O zamanlar “Tanrı İmparatoriçesi” nin tek kişisel hizmetkar kızı olmuştu. Birisi sadece aptal olsa bile, bir Tanrı İmparatoriçesi'nin tek hizmetçisi olması için gücünün ve statüsünün olağanüstü olması gerektiğini fark ederdi. Ancak… Su gibi yumuşak bir hassasiyet ve herkese saygılı davranışı göz önüne alındığında, on beyni olsa bile onu hala “İlahi Ay Elçisi” gibi bir konumla ilişkilendiremezlerdi.
Bir yavru kedi kadar nazik ve bir bebek sincap kadar masum... Yedi ya da sekiz yıl önceki Yun Che olsaydı, büyük olasılıkla ona zorbalık yapma isteğine direnemezdi.
Ama gerçek kimliği aslında Ay Tanrı İmparatoru'nun kişisel İlahi Ay Elçisi olmasıydı, beşinci seviye bir İlahi Usta... sadece başlı başına yetişimi Ebedi İlahi Aleminde üç bin yıl geçiren Huo Poyun'dan daha fazlaydı. Aslında o sadece ona dokunarak bile öldürebilirdi.
"Qingyue son birkaç yılı nasıl geçirdi? O zamanlar ki durumu göz önüne aldığımızda, Ay Tanrısı İmparatoru pozisyonunu alması onun için çok zor olmuş olmalı, değil mi?” diye sordu Yun Che.
Xia Qingyue, Yun Che'ye bu konularda bilgi verme niyetinde değildi, bu yüzden Yun Che sadece Jin Yue'ye sorabilirdi.
Jin Yue yumuşak bir sesle konuştu. “Usta son birkaç yıldır çok çalıştı, ama onun için zor değildi.”
Yun Che cevapladı: "... Oh."
"Usta, bu dünyadaki en olağanüstü kişidir ve usta karşılaştığı herhangi bir sorunu kolaylıkla çözmüştür. Sadece üç kısa yıl olmasına rağmen, Ay Tanrısı Alemindeki herkes Usta tarafından etkilendi ve kimse artık ona meydan okumaya cesaret edemiyor.”
Jin Yue'nin sesi sıcak ve nazikti, ama konuştuğu zaman ay ışığı gibi parlayan göz bebeği vardı. Ruhunun derinliklerinden gelen bir tür gurur ve saygı göstergesiydi.

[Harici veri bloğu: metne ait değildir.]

Lemma demo_finds b f :
  bank_ok f -> find_by_business_key b f = Ok (match _read f with JObj d => dict_get b d | _ => None end).
Proof.
  intros (d & Hr & _ & Hf). unfold find_by_business_key. rewrite Hr. cbn. by apply find_rec_filed.
Qed.

(** ** Operations and effect rows *)

(** Only [begin_effect] adds a row. *)
Lemma live_delete_none d (P : StorageEffect.t -> Prop) `{!∀ r, Decision (P r)} s key :
  wf d -> live d s key = None ->
  live (Db.set_effects (delete_where P d.(Db.effects)) d) s key = None.
Proof.
  intros Hwf Hn. unfold live in *. cbn. rewrite row_at_delete by apply Hwf. by rewrite Hn.
Qed.
Lemma live_with_effect_none d r s key : live d s key = None -> live (with_effect r d) s key = None.
Proof. intros Hn. rewrite live_with_effect, Hn. by case_decide. Qed.

Lemma step_new_effect op d s key r :
  wf d -> live d s key = None -> live (step op d) s key = Some r ->
  exists clk a, op = BeginEffect clk a /\ r = fresh_effect clk a.
Proof.
  intros Hwf Hn Hr. pose proof (step_effects_same op d Hwf) as Hsame.
  destruct op as [clk a|clk s0 k0 st resp err|clk s0 k0 c ttl now|clk s0 k0 e next
    |clk s0 k0 res ref resp err kind|s0 k0 ref| | | | | | | | | |clk s0 o n c p|clk policy now| |s0];
    try (by rewrite (live_ext _ _ _ _ Hsame), Hn in Hr).
  all: cbn [step] in Hr; unfold run_state in Hr.
  - exists clk, a. split; [done|]. rewrite begin_effect_eval in Hr by done.
    destruct (begin_refusal a); [cbn in Hr; congruence|].
    destruct (live d (BeginArgs.session a) _); [cbn in Hr; congruence|].
    destruct (captured_at _ _); [cbn in Hr; congruence|]. cbn zeta in Hr.
    case_decide; [|cbn in Hr; congruence]. cbn [snd] in Hr. rewrite live_insert, Hn in Hr.
    case_decide; congruence.
  - rewrite complete_effect_eval in Hr by done.
    repeat case_match; cbn [snd] in Hr; rewrite ?live_with_effect_none in Hr; congruence.
  - rewrite claim_effect_dispatch_eval in Hr by done. cbn zeta in Hr.
    repeat case_match; cbn [snd] in Hr; rewrite ?live_with_effect_none in Hr; congruence.
  - rewrite record_dispatch_attempt_eval in Hr by done.
    repeat case_match; cbn [snd] in Hr; rewrite ?live_with_effect_none in Hr; congruence.
  - rewrite record_external_observation_eval in Hr by done.
    destruct (live d s0 k0) as [r0|]; [|cbn [snd] in Hr; congruence].
    destruct (observed _ _ _ _ r0) as [r1|]; [|cbn [snd] in Hr; congruence]. cbn zeta in Hr.
    assert (Hw : live (with_effect (StorageEffect.set_ts_ms clk r1) d) s key = None)
      by by apply live_with_effect_none.
    case_decide; [|cbn [snd] in Hr; congruence].
    destruct (insert_obligation _ _) as [[o' d2]|] eqn:Ei; cbn [snd] in Hr; [|congruence].
    apply insert_obligation_inv in Ei as (_ & _ & ->). unfold live in *. cbn in *. congruence.
  - unfold attach_external_ref, txn in Hr. cbn [snd] in Hr. unfold live in *.
    cbn in Hr. rewrite row_at_update, Hn in Hr by done. done.
  - rewrite continue_as_new_eval in Hr by done. cbn [snd] in Hr.
    assert (Hp : live (pruned_db d s0 o p) s key = Some r).
    { revert Hr. unfold continued_db. destruct (json_is_none c); [done|].
      rewrite (write_value_tables clk) by by apply pruned_db_wf. done. }
    unfold pruned_db in Hp. destruct p; [by rewrite live_delete_none in Hp|congruence].
  - fold (run_state (compact_once clk policy now) d) in Hr.
    rewrite compact_once_state in Hr.
    destruct (compacted_live clk policy now d s key Hwf) as [E|E]; congruence.
  - unfold delete_session in Hr.
    fold (live (delete_session s0 d) s key) in Hr.
    assert (live (Db.set_effects (delete_where (fun r => r.(StorageEffect.session) = s0) d.(Db.effects)) d)
      s key = None) by by apply live_delete_none. unfold live in *. cbn in *. congruence.
Qed.

(** ** The agreement *)

(** An effect of the bank has a business key, and when CONFIRMED its wire is in the
    bank under that key, with the recorded reference. *)
Definition settled_row (f : FileBank) (r : StorageEffect.t) : Prop :=
  r.(StorageEffect.connector) = Some "bank.wire" ->
  exists b, r.(StorageEffect.business_key) = Some b /\
    (r.(StorageEffect.status) = EffectStatus.CONFIRMED ->
     exists ref, r.(StorageEffect.external_ref) = Some ref /\ wired f b ref).

Section agreement.
Context {C : Type}.
Variable now : C -> Z * C.
Variable compensate : ObligationRecord.t -> M (DemoWorld C) CompensationResult.t.
Variable exn_text : exn -> string.
Variable py_str : json -> string.

Definition agree (s : Db.t * DemoWorld C) : Prop :=
  wf s.1 /\ bank_ok (bank s.2) /\
  forall k key r, live s.1 k key = Some r -> settled_row (bank s.2) r.

(** What the other processes may do: anything, except confirm an effect of the bank, or
    rewrite the reference of a confirmed one, which the reactors do; and an effect of the
    bank is journaled with a business key. *)
Definition on_bank (k : SKey) (key : string) (d : Db.t) (r : StorageEffect.t) : Prop :=
  live d k key = Some r /\ r.(StorageEffect.connector) = Some "bank.wire".
Definition admissible (op : Op) (d : Db.t) : Prop :=
  match op with
  | BeginEffect _ a => str_or_none a.(BeginArgs.connector) = Some "bank.wire" ->
                       is_Some (str_or_none a.(BeginArgs.business_key))
  | CompleteEffect _ k key st _ _ =>
    forall r, on_bank k key d r -> st <> EffectStatus.CONFIRMED
  | ObserveEffect _ k key res _ _ _ _ =>
    forall r, on_bank k key d r -> res <> EffectResolution.CONFIRMED /\ res <> EffectResolution.DUPLICATE
  | AttachRef k key _ => forall r, on_bank k key d r -> r.(StorageEffect.status) <> EffectStatus.CONFIRMED
  | _ => True
  end.

Lemma settled_row_same f r r' :
  r'.(StorageEffect.connector) = r.(StorageEffect.connector) ->
  r'.(StorageEffect.business_key) = r.(StorageEffect.business_key) ->
  r'.(StorageEffect.external_ref) = r.(StorageEffect.external_ref) ->
  (r'.(StorageEffect.status) = EffectStatus.CONFIRMED -> r.(StorageEffect.status) = EffectStatus.CONFIRMED) ->
  settled_row f r -> settled_row f r'.
Proof.
  intros Hc Hb Hx Hs Hr. unfold settled_row. rewrite Hc, Hb, Hx. intros Hbank.
  destruct (Hr Hbank) as (b & Hkey & Hconf). eauto.
Qed.

(** A row that is not CONFIRMED after the change keeps only its business key to answer for. *)
Lemma settled_row_unconfirmed f r r' :
  r'.(StorageEffect.connector) = r.(StorageEffect.connector) ->
  r'.(StorageEffect.business_key) = r.(StorageEffect.business_key) ->
  (r.(StorageEffect.connector) = Some "bank.wire" -> r'.(StorageEffect.status) <> EffectStatus.CONFIRMED) ->
  settled_row f r -> settled_row f r'.
Proof.
  intros Hc Hb Hs Hr. unfold settled_row. rewrite Hc, Hb. intros Hbank.
  destruct (Hr Hbank) as (b & Hkey & _). exists b. split; [done|]. intros Hst. by destruct (Hs Hbank).
Qed.

(** An observation that confirms nothing. *)
Lemma settled_row_observed f res ref resp err r r1 :
  observed res ref resp err r = Some r1 ->
  (r.(StorageEffect.connector) = Some "bank.wire" ->
     res <> EffectResolution.CONFIRMED /\ res <> EffectResolution.DUPLICATE) ->
  settled_row f r -> settled_row f r1.
Proof.
  intros Ho Hres Hr. destruct (observed_spec _ _ _ _ _ _ Ho) as [(_ & _ & _ & _ & _ & Hc & Hb & _) _].
  intros Hbank. rewrite Hc in Hbank. destruct (Hres Hbank) as [Hn1 Hn2]. revert Hbank. rewrite <- Hc.
  change (settled_row f r1). unfold observed in Ho.
  repeat case_decide; simplify_eq; destruct (json_is_none err); simplify_eq;
    (apply (settled_row_same f r); done) || by apply (settled_row_unconfirmed f r).
Qed.

Lemma agree_step op d w :
  agree (d, w) ->
  (forall k key r r', live d k key = Some r -> effect_change op (k, key) r r' ->
    settled_row (bank w) r -> settled_row (bank w) r') ->
  (forall clk a, op = BeginEffect clk a -> admissible op d) ->
  agree (step op d, w).
Proof.
  intros (Hwf & Hb & Hr) Hch Hbegin. split; [by apply step_wf|]. split; [done|]. cbn in *.
  intros k key r' Hl. destruct (live d k key) as [r|] eqn:E.
  - eapply Hch; [exact E| |by eapply Hr]. by apply (step_effect op d).
  - destruct (step_new_effect op d k key r' Hwf E Hl) as (clk & a & -> & ->).
    intros Hc. destruct (Hbegin clk a eq_refl Hc) as [b Hkey]. by exists b.
Qed.

Lemma agree_op op d w : agree (d, w) -> admissible op d -> agree (step op d, w).
Proof.
  intros Ha Hadm. apply agree_step; [done| |by intros ? ? ->].
  intros k key r r' Hl Hch Hr. destruct op; cbn in Hch, Hadm; try by subst.
  - destruct Hch as [->|([= -> ->] & _ & _ & ->)]; [done|].
    apply (settled_row_unconfirmed _ r); [done..| |done]. intros Hc. by apply (Hadm r).
  - destruct Hch as [->|(_ & _ & ->)]; [done|]. by eapply settled_row_same.
  - destruct Hch as [->|(_ & ->)]; [done|]. unfold attempted.
    case_decide; apply (settled_row_same _ r); done.
  - destruct Hch as [->|([= -> ->] & r1 & Ho & ->)]; [done|].
    apply (settled_row_same _ r1); [done..|]. eapply settled_row_observed; [done| |done].
    intros Hc. by apply (Hadm r).
  - destruct Hch as [->|([= -> ->] & ->)]; [done|].
    apply (settled_row_unconfirmed _ r); [done..| |done]. intros Hc. by apply (Hadm r).
Qed.

(** *** The reactors' ticks *)

Definition stable (I : Db.t * DemoWorld C -> Prop) {A} (m : Reactor (W := DemoWorld C) A) : Prop :=
  forall s, I s -> I (m s).2.

Lemma stable_bind I {A B} (m : Reactor (W := DemoWorld C) A) (f : A -> Reactor (W := DemoWorld C) B) :
  stable I m -> (forall a, stable I (f a)) -> stable I (m ≫= f).
Proof.
  intros Hm Hf s Hs. unfold mbind, M_bind. specialize (Hm s Hs).
  destruct (m s) as [[a|e] s']; [by apply Hf|done].
Qed.
Lemma stable_for_each I {A B} (xs : list A) (body : A -> Reactor (W := DemoWorld C) B) :
  (forall x, x ∈ xs -> stable I (body x)) -> stable I (for_each xs body).
Proof.
  induction xs as [|x xs IH]; intros Hb; cbn [for_each]; [by intros s Hs|].
  apply stable_bind; [apply Hb; by left|]. intros y. apply stable_bind; [|by intros ys s Hs].
  apply IH. intros x' Hx'. apply Hb. by right.
Qed.

(** The clock is not the bank. *)
Lemma demo_now_bank w : bank (demo_now now w).2 = bank w.
Proof. unfold demo_now. by destruct (now (clock w)). Qed.
Lemma agree_world d w w' : bank w' = bank w -> agree (d, w) -> agree (d, w').
Proof. unfold agree. cbn. by intros ->. Qed.

Lemma settled_bank f f' r :
  (forall b ref, wired f b ref -> wired f' b ref) -> settled_row f r -> settled_row f' r.
Proof.
  intros Hmono Hr Hc. destruct (Hr Hc) as (b & Hb & Hs). exists b. split; [done|].
  intros Hst. destruct (Hs Hst) as (ref & Hx & Hw). eauto.
Qed.
(* ===== verification/CliText.v ===== *)
(** * CliText: the text the command line shows, and its calls

    Lengths and prefixes of text in code points, [:.1f] on the quotient of two integers,
    [str] of JSON values, and the rows of a rich table.

    The messages of the server as far as the commands read them, and the calls they make:
    the client, the clock, the console and other programs. *)
From Stdlib Require Import Ascii SpecFloat.
From S2P Require Import Prelude Scenarios Program Client.
#[local] Open Scope Z_scope.
#[local] Open Scope nat_scope.

(** ** Code points

    Text is its UTF-8 bytes; a code point is a byte that is not a continuation byte and
    the continuation bytes that follow it. *)
Definition is_continuation (c : ascii) : bool :=
  let n := nat_of_ascii c in (128 <=? n) && (n <? 192).

(** [len(s)] *)
Fixpoint py_len (s : string) : nat :=
  match s with
  | EmptyString => 0
  | String c s => (if is_continuation c then 0 else 1) + py_len s
  end.
(** [s[:n]] *)
Fixpoint py_take (n : nat) (s : string) : string :=
  match s with
  | EmptyString => EmptyString
  | String c s =>
    if is_continuation c then String c (py_take n s)
    else match n with O => EmptyString | S n => String c (py_take n s) end
  end.

(** [_short(s, n)] of a text *)
Definition short (s : string) (n : nat) : string :=
  if py_len s <=? n then s else py_take (n - 1) s +:+ "…".

(** ** Numbers *)

(** [a / b] of two non-negative integers: the double nearest to the quotient. *)
Definition true_div (a b : Z) : spec_float :=
  match a, b with
  | Zpos a, Zpos b => SFdiv 53 1024 (S754_finite false a 0) (S754_finite false b 0)
  | _, _ => S754_zero false
  end.

(** The tenths nearest to [m * 2 ^ e], a half going to the even side. *)
Definition tenths (f : spec_float) : Z :=
  match f with
  | S754_finite false m e =>
    if (0 <=? e)%Z then (Z.shiftl (Zpos m) e * 10)%Z
    else
      let d := (2 ^ (- e))%Z in
      let q := (Zpos m * 10 / d)%Z in
      let r := (Zpos m * 10 mod d)%Z in
      if (d <? 2 * r)%Z || ((2 * r =? d)%Z && Z.odd q) then (q + 1)%Z else q
  | _ => 0%Z
  end.
(** [f"{x:.1f}"] of a non-negative float *)
Definition fmt_1f (f : spec_float) : string :=
  let t := tenths f in pretty (t / 10)%Z +:+ "." +:+ pretty (t mod 10)%Z.

(** [f"{d}ms"], [f"{d / 1000:.1f}s"], [f"{d / 60_000:.1f}m"] or [f"{d / 3_600_000:.1f}h"] of a
    duration that is not negative. *)
Definition ms_text (d : Z) : string :=
  if (d <? 1000)%Z then pretty d +:+ "ms"
  else if (d <? 60000)%Z then fmt_1f (true_div d 1000) +:+ "s"
  else if (d <? 3600000)%Z then fmt_1f (true_div d 60000) +:+ "m"
  else fmt_1f (true_div d 3600000) +:+ "h".

(** [s.lstrip(c)] *)
Fixpoint lstrip_char (c : ascii) (s : string) : string :=
  match s with
  | EmptyString => EmptyString
  | String c' s' => if decide (c' = c) then lstrip_char c s' else s
  end.

(** A text written with single quotes for its double quotes *)
Fixpoint double_quoted (s : string) : string :=
  match s with
  | EmptyString => EmptyString
  | String c s => String (if decide (c = "'"%char) then "034"%char else c) (double_quoted s)
  end.

(** ** JSON values as text *)
Section text.
Context `{PyText}.

(** [str(v)], and what an f-string shows of [v] *)
Definition text (v : json) : string :=
  match v with
  | JStr s => s
  | JInt z => pretty z
  | JNull => "None"
  | JBool b => if b then "True" else "False"
  | JFloat _ | JList _ | JObj _ => str_json v
  end.

(** [json.loads(s) if s else {}], and [{}] unless it is a dict *)
Definition safe_loads (s : string) : pydict :=
  match loads_or_empty s with JObj d => d | _ => [] end.
End text.

(** [_short(v, n)] of a value that need not be a text: [len] and a slice. *)
Definition short_json (v : json) (n : nat) : result json :=
  match v with
  | JStr s => Ok (JStr (short s n))
  | JList l => if length l <=? n then Ok v else Err TypeError
  | JObj d => if length d <=? n then Ok v else Err TypeError
  | JNull | JBool _ | JInt _ | JFloat _ => Err TypeError
  end.

(** [p.get(k, default)] *)
Definition get_or (p : pydict) (k : string) (default : json) : json :=
  match dict_get k p with Some v => v | None => default end.

(** [sep.join(bits)] of values that need not be texts *)
Fixpoint texts_of (bits : list json) : result (list string) :=
  match bits with
  | [] => mret []
  | JStr s :: bits => rest ← texts_of bits; mret (s :: rest)
  | _ :: _ => Err TypeError
  end.

(** ** Tables

    A cell is its text with its style; a row of the display is a list of cells. *)
Definition Cell : Type := string * string.
Definition plain (s : string) : Cell := (s, "").
Record Table := mkTable { table_title : string; table_rows : list (list Cell) }.

(** ** What the formatters give *)
Example fmt_below : ms_text 999 = "999ms". Proof. vm_compute. reflexivity. Qed.
Example fmt_seconds : ms_text 1150 = "1.1s". Proof. vm_compute. reflexivity. Qed.
Example fmt_up : ms_text 1050 = "1.1s". Proof. vm_compute. reflexivity. Qed.
Example fmt_edge : ms_text 59999 = "60.0s". Proof. vm_compute. reflexivity. Qed.
Example short_cut : short "récompense" 4 = "réc…". Proof. vm_compute. reflexivity. Qed.

(** ** Messages *)
Module RunState.
Record t := mk {
  run_id : string; status : Z; app_name : string; user_id : string; session_id : string;
  lease_owner : string; lease_expires_at_ms : Z; seq_cursor : Z; started_at_ms : Z;
  ended_at_ms : Z; waiting_on_gate : string
}.
End RunState.
Module EffectView.
Record t := mk {
  run_id : string; idempotency_key : string; status : Z; tool_name : string;
  business_key : string; connector : string; dispatch_attempts : Z;
  dispatch_claimed_by : string; ts_ms : Z
}.
End EffectView.
Module ObligationView.
Record t := mk {
  run_id : string; kind : string; status : Z; effect_key : string; attempts : Z;
  max_attempts : Z; ts_ms : Z
}.
End ObligationView.
Module TimerView.
Record t := mk { run_id : string; kind : string; timer_id : string; fire_at_ms : Z }.
End TimerView.
(** An entry of the journal, with the fields only a raw stream shows. *)
Module WireEntry.
Record t := mk {
  event : PbEvent.t; trace_id : string; span_id : string; parent_span_id : string;
  schema_version : Z
}.
End WireEntry.
(** A server stream: what it yields, and what it raises at the end, if it does not just end. *)
Definition WireStream : Type := list WireEntry.t * option exn.

(** ** Calls *)
Inductive cli_call :=
  | Connect (url : string)
  | CloseClient
  | GetRunState (run_id : string)
  | StreamRun (run_id : string) (from_seq : Z) (timeout : option Z)
  | StreamSubject (subject_pattern predicate_cel : string) (from_global_seq : Z)
  | StreamEvents (from_ts_ms : Z) (run_id kind : string) (from_global_seq : Z)
  | CancelStream
  | RunsToRecover (limit : Z)
  | PendingEffects (older_than_ms : Z) (include_pending include_unknown : bool) (limit : Z)
  | EffectsToDispatch (now_ms limit : Z)
  | UnresolvedObligations (limit : Z) (include_pending include_stuck include_committed_expired : bool)
  | DueTimers (now_ms limit : Z) (claim : bool)
  | Clock                                  (* int(time.time() * 1000) *)
  | PrintText (line : string)
  | PrintTable (t : Table)
  | WriteText (path : string) (contents : string)
  | MakeDirs (path : string)
  | RemoveTree (path : string)
  | CopyTree (src dst : string)
  | ListDir (path : string)
  | StartProc (argv : list string) (env : list (string * string))
  | Terminate (pid : Z)
  | WaitProc (pid timeout_ms : Z)
  | WaitSignal                             (* signal.pause() *)
  | SleepMs (ms : Z)
  | LiveJournal (db_url reactor_note : string)
  | ImportModule (name : string)
  | RunTui (run_id url : string) (from_seq : Z) (start_in_replay : bool)
  | RunCmd (argv : list string).           (* the process's exit status and output *)

Definition cli_answer (c : cli_call) : Type :=
  match c with
  | GetRunState _ => RunState.t
  | StreamRun _ _ _ | StreamSubject _ _ _ | StreamEvents _ _ _ _ => WireStream
  | RunsToRecover _ => list RunState.t
  | PendingEffects _ _ _ _ | EffectsToDispatch _ _ => list EffectView.t
  | UnresolvedObligations _ _ _ _ => list ObligationView.t
  | DueTimers _ _ _ => list TimerView.t
  | Clock => Z
  | ListDir _ => list string
  | StartProc _ _ => Z                     (* the process *)
  | RunCmd _ => Z * string
  | _ => unit
  end.

Abbreviation Cmd := (prog cli_answer).
Definition clock : Cmd Z := invoke Clock.
Definition say (line : string) : Cmd unit := invoke (PrintText line).
Definition show_table (t : Table) : Cmd unit := invoke (PrintTable t).

(** ** Ending a command

    [die(msg)] prints and exits with 2; [typer.Exit(code)] ends with the code. *)
Definition Exit (code : Z) : exn := Raised "Exit" (pretty code).
Definition SystemExit (code : Z) : exn := Raised "SystemExit" (pretty code).
Definition die {A} (msg : string) : Cmd A :=
  _ ← say ("[red]✗[/red] " +:+ msg); Throw (SystemExit 2).
Definition ok_line (msg : string) : Cmd unit := say ("[green]✓[/green] " +:+ msg).
Definition warn (msg : string) : Cmd unit := say ("[yellow]![/yellow] " +:+ msg).
Definition fail_line (msg hint : string) : Cmd unit :=
  _ ← say ("[red]✗[/red] " +:+ msg);
  if decide (hint = "") then mret tt else say ("  [dim]Fix: " +:+ hint +:+ "[/dim]").

(** An RPC error, by the name of its code. *)
Definition rpc_code (ex : exn) : option string :=
  match ex with Raised "RpcError" code => Some code | _ => None end.
(** [except grpc.RpcError as ex] around a call: any other exception goes on. *)
Definition try_rpc {A} (p : Cmd A) (h : exn -> string -> Cmd A) : Cmd A :=
  try_ p (fun ex => match rpc_code ex with Some code => h ex code | None => Throw ex end).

“...” Yun Che uzun bir süre sessizliğini korudu.
Mavi Kutup Yıldızı'ndayken, Kraliyet ailesiyle sık sık iletişime geçmişti. Alt Alemlere ait bir ulusta bile, yeni bir İmparatorun tahta çıktıktan sonra halkın kalbini kazanması için uzun bir zamana ihtiyaç duyulduğunun farkındaydı ve yeni bir İmparatorun bir ülke içindeki iç çatışmayı yatıştırması daha da zordu.
Yıllar önce Hayali Şeytan Ülkesindeyken Küçük Şeytan İmparatoriçesinin birçok Koruyucu Ailesi ve Kraliyet Klanları vardı ama hepsi de sonunda yıkılmıştı. Xia Qingyue'nin o zamanki koşulları göz önüne alındığında, tüm Ay Tanrı Alemi'yle tek başına yüzleşmek zorunda kaldığını söylemek abartı olmazdı.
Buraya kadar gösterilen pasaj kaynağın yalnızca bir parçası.